▶ EXERCISE OBJECTIVE: Set out exactly every line of the entries below, starting at the line that holds "status_field (createSlackMessage ∅" and stopping after the line that holds "snd (createSlackMessage_traced ∅".

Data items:
● ● ●

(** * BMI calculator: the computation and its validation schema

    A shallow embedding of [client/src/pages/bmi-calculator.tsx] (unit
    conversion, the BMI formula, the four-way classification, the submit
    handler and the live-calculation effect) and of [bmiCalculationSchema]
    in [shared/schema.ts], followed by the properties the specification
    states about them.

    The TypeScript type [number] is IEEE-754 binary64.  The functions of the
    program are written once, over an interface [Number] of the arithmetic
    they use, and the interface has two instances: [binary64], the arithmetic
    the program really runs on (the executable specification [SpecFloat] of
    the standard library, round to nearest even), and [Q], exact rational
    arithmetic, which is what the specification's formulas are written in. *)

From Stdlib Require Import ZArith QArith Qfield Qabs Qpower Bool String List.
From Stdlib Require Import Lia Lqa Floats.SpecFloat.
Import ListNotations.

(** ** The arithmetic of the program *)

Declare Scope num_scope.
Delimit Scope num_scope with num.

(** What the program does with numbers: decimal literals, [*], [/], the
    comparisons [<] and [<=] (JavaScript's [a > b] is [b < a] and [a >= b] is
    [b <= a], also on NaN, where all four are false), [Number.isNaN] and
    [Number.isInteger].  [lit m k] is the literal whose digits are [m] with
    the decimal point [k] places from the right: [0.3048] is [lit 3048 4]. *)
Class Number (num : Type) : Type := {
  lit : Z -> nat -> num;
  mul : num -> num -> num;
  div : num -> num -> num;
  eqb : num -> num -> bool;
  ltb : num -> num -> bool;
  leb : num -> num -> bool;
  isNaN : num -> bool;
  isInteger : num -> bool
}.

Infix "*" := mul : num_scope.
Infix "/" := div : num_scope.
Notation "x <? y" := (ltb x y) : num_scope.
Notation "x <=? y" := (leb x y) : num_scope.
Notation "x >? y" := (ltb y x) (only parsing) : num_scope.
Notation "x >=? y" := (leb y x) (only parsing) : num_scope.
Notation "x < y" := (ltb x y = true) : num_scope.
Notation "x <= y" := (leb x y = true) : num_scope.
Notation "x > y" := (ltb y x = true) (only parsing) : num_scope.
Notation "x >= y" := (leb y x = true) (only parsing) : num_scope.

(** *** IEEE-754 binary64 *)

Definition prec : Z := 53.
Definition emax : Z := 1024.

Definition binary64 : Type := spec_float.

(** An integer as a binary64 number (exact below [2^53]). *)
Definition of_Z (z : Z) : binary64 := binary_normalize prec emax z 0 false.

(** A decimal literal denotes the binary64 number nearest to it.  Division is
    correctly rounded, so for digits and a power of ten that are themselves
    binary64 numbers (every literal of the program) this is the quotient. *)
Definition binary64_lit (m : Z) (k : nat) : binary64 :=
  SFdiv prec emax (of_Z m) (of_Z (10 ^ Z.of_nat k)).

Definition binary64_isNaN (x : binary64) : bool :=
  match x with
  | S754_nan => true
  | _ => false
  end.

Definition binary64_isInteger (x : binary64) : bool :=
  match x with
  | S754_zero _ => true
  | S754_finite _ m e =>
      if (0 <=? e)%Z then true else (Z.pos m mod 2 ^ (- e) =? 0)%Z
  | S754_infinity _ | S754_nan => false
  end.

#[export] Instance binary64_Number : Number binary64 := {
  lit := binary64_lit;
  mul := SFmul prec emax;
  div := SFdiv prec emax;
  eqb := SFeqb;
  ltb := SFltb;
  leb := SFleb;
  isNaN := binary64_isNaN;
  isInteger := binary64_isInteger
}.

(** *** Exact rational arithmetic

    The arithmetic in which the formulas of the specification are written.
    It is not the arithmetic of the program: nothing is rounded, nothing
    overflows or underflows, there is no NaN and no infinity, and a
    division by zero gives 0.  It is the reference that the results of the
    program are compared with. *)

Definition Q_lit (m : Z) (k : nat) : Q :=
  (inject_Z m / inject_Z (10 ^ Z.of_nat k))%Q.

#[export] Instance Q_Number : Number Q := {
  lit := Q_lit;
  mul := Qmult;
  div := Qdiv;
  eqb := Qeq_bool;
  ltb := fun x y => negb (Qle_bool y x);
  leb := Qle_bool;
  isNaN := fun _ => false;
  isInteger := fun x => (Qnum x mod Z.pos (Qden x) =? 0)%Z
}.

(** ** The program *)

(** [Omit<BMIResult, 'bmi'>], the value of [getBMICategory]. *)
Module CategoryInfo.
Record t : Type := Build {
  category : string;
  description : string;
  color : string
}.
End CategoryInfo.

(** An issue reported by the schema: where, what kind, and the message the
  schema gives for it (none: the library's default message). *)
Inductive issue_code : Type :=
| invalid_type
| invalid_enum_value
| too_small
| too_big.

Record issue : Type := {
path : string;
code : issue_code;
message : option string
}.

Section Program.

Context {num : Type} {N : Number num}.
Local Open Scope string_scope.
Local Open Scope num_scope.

● ● ●

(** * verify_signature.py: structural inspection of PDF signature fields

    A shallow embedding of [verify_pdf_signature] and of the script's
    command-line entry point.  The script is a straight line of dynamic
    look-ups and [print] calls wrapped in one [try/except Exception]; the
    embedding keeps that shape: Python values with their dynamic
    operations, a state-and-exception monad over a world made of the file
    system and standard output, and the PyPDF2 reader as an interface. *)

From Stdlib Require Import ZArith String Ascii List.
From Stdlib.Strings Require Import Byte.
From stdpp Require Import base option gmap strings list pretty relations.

● ● ●

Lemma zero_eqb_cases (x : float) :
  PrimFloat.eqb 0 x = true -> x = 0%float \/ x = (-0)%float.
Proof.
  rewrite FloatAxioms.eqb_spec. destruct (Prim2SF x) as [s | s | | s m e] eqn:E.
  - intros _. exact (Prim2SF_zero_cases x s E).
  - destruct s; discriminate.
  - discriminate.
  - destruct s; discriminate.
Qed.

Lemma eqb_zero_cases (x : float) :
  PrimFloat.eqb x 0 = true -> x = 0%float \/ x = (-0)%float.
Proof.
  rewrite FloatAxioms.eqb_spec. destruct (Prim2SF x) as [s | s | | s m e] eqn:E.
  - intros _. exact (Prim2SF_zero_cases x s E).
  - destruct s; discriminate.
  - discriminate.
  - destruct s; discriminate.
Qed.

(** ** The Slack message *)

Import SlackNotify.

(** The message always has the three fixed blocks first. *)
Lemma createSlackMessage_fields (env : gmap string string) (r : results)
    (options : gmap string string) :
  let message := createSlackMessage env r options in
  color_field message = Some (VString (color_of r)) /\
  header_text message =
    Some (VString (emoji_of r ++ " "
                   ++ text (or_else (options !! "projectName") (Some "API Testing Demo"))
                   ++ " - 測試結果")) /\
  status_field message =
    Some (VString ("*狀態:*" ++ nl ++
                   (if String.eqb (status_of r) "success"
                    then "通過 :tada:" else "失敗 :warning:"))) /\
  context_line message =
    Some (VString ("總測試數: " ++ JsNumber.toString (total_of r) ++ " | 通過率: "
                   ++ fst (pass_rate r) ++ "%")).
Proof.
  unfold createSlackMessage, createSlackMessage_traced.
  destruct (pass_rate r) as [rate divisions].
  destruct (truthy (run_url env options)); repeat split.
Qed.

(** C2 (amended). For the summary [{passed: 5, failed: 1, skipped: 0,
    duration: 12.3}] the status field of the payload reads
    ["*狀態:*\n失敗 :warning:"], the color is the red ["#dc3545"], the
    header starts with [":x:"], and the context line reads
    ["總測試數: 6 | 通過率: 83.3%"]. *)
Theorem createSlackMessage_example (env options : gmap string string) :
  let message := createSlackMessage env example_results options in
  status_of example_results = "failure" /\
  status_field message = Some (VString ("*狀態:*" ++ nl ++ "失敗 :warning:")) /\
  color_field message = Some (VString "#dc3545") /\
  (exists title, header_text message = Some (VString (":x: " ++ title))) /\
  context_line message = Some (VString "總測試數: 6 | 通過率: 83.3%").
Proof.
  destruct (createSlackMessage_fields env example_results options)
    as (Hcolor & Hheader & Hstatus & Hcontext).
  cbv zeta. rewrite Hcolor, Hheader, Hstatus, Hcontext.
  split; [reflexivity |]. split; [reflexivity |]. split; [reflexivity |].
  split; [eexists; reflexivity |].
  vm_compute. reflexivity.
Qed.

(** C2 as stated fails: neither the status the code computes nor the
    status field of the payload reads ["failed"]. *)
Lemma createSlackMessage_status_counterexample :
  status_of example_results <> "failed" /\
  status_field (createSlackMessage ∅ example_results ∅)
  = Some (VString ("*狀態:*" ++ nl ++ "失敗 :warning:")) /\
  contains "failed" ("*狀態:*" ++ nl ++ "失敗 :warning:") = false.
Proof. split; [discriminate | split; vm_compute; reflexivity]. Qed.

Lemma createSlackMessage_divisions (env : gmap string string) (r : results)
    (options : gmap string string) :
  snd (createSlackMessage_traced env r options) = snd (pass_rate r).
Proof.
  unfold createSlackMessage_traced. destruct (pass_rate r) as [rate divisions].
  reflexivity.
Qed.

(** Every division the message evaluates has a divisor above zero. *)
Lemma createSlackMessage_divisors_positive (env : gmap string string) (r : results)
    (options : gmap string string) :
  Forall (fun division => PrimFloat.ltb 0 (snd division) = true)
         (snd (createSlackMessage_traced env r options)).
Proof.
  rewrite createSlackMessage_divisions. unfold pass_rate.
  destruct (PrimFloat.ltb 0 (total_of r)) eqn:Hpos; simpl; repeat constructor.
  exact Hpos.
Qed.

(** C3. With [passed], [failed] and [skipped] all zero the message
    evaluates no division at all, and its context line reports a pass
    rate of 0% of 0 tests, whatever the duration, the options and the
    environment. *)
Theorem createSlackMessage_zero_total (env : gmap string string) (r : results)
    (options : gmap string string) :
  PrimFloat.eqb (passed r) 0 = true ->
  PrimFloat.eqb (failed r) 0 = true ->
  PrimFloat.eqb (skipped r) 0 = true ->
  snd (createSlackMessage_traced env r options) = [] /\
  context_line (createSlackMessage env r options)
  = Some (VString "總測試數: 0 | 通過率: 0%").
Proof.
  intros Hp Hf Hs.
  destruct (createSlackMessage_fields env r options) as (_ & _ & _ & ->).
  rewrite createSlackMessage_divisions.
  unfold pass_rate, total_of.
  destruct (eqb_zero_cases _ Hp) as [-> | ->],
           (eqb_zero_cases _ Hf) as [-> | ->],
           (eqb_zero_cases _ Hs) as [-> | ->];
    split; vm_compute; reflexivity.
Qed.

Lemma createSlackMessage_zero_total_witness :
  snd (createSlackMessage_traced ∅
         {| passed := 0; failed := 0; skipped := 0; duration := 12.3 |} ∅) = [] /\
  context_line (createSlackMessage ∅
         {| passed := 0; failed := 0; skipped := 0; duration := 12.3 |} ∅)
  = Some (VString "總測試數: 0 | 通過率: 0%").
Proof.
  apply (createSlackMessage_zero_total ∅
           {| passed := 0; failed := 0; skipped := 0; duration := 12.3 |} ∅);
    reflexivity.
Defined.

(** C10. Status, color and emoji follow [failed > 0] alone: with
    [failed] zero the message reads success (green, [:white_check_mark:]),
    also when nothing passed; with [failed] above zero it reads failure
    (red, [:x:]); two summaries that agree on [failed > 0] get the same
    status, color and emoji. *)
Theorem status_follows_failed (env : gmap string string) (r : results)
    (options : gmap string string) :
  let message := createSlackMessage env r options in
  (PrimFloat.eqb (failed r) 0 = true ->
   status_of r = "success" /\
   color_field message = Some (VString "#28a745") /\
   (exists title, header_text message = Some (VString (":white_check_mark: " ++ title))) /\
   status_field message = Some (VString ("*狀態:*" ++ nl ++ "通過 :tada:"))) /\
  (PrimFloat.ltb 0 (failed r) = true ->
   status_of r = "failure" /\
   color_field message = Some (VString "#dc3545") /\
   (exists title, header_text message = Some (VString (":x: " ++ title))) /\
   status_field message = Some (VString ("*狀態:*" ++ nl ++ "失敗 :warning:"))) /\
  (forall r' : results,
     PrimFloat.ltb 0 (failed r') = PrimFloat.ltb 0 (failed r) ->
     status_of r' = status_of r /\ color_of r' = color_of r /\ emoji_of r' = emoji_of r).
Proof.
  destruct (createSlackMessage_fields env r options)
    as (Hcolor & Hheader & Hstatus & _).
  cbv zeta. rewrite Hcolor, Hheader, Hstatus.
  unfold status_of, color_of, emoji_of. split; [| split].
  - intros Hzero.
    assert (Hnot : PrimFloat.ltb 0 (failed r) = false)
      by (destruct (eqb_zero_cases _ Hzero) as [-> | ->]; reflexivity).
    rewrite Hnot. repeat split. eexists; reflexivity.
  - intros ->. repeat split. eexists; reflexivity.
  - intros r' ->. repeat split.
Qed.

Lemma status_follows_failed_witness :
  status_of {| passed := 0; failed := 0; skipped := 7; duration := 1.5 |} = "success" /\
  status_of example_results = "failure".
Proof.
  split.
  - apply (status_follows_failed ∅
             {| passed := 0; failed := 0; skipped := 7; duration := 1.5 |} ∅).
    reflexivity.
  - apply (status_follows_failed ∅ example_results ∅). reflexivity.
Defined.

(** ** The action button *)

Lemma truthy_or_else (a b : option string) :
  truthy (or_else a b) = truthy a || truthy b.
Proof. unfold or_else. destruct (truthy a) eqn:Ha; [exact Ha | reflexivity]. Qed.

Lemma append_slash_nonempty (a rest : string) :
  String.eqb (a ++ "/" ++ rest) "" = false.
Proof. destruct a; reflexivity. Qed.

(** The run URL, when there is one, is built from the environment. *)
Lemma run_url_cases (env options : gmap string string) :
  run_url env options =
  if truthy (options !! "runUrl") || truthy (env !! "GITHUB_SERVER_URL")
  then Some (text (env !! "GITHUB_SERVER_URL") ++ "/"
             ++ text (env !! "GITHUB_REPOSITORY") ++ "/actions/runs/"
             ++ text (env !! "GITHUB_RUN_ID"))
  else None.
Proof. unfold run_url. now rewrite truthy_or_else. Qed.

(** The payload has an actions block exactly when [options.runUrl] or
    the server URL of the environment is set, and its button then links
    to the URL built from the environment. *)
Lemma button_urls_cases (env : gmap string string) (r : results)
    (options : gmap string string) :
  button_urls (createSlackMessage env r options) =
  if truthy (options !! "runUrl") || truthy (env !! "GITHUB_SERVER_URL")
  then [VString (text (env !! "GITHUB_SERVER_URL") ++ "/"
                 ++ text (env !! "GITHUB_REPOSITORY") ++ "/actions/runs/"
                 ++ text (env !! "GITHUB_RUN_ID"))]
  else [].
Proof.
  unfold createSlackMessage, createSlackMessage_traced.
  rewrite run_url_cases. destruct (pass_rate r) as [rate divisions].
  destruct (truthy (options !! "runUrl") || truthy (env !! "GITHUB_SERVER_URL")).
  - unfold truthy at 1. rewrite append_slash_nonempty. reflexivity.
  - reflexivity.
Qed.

● ● ●

▶ EXERCISE RESULT:
  status_field (createSlackMessage ∅ example_results ∅)
  = Some (VString ("*狀態:*" ++ nl ++ "失敗 :warning:")) /\
  contains "failed" ("*狀態:*" ++ nl ++ "失敗 :warning:") = false.
Proof. split; [discriminate | split; vm_compute; reflexivity]. Qed.

Lemma createSlackMessage_divisions (env : gmap string string) (r : results)
    (options : gmap string string) :
  snd (createSlackMessage_traced env r options) = snd (pass_rate r).
Proof.
  unfold createSlackMessage_traced. destruct (pass_rate r) as [rate divisions].
  reflexivity.
Qed.

(** Every division the message evaluates has a divisor above zero. *)
Lemma createSlackMessage_divisors_positive (env : gmap string string) (r : results)
    (options : gmap string string) :
  Forall (fun division => PrimFloat.ltb 0 (snd division) = true)
         (snd (createSlackMessage_traced env r options)).
Proof.
  rewrite createSlackMessage_divisions. unfold pass_rate.
  destruct (PrimFloat.ltb 0 (total_of r)) eqn:Hpos; simpl; repeat constructor.
  exact Hpos.
Qed.

(** C3. With [passed], [failed] and [skipped] all zero the message
    evaluates no division at all, and its context line reports a pass
    rate of 0% of 0 tests, whatever the duration, the options and the
    environment. *)
Theorem createSlackMessage_zero_total (env : gmap string string) (r : results)
    (options : gmap string string) :
  PrimFloat.eqb (passed r) 0 = true ->
  PrimFloat.eqb (failed r) 0 = true ->
  PrimFloat.eqb (skipped r) 0 = true ->
  snd (createSlackMessage_traced env r options) = [] /\
  context_line (createSlackMessage env r options)
  = Some (VString "總測試數: 0 | 通過率: 0%").
Proof.
  intros Hp Hf Hs.
  destruct (createSlackMessage_fields env r options) as (_ & _ & _ & ->).
  rewrite createSlackMessage_divisions.
  unfold pass_rate, total_of.
  destruct (eqb_zero_cases _ Hp) as [-> | ->],
           (eqb_zero_cases _ Hf) as [-> | ->],
           (eqb_zero_cases _ Hs) as [-> | ->];
    split; vm_compute; reflexivity.
Qed.

Lemma createSlackMessage_zero_total_witness :
  snd (createSlackMessage_traced ∅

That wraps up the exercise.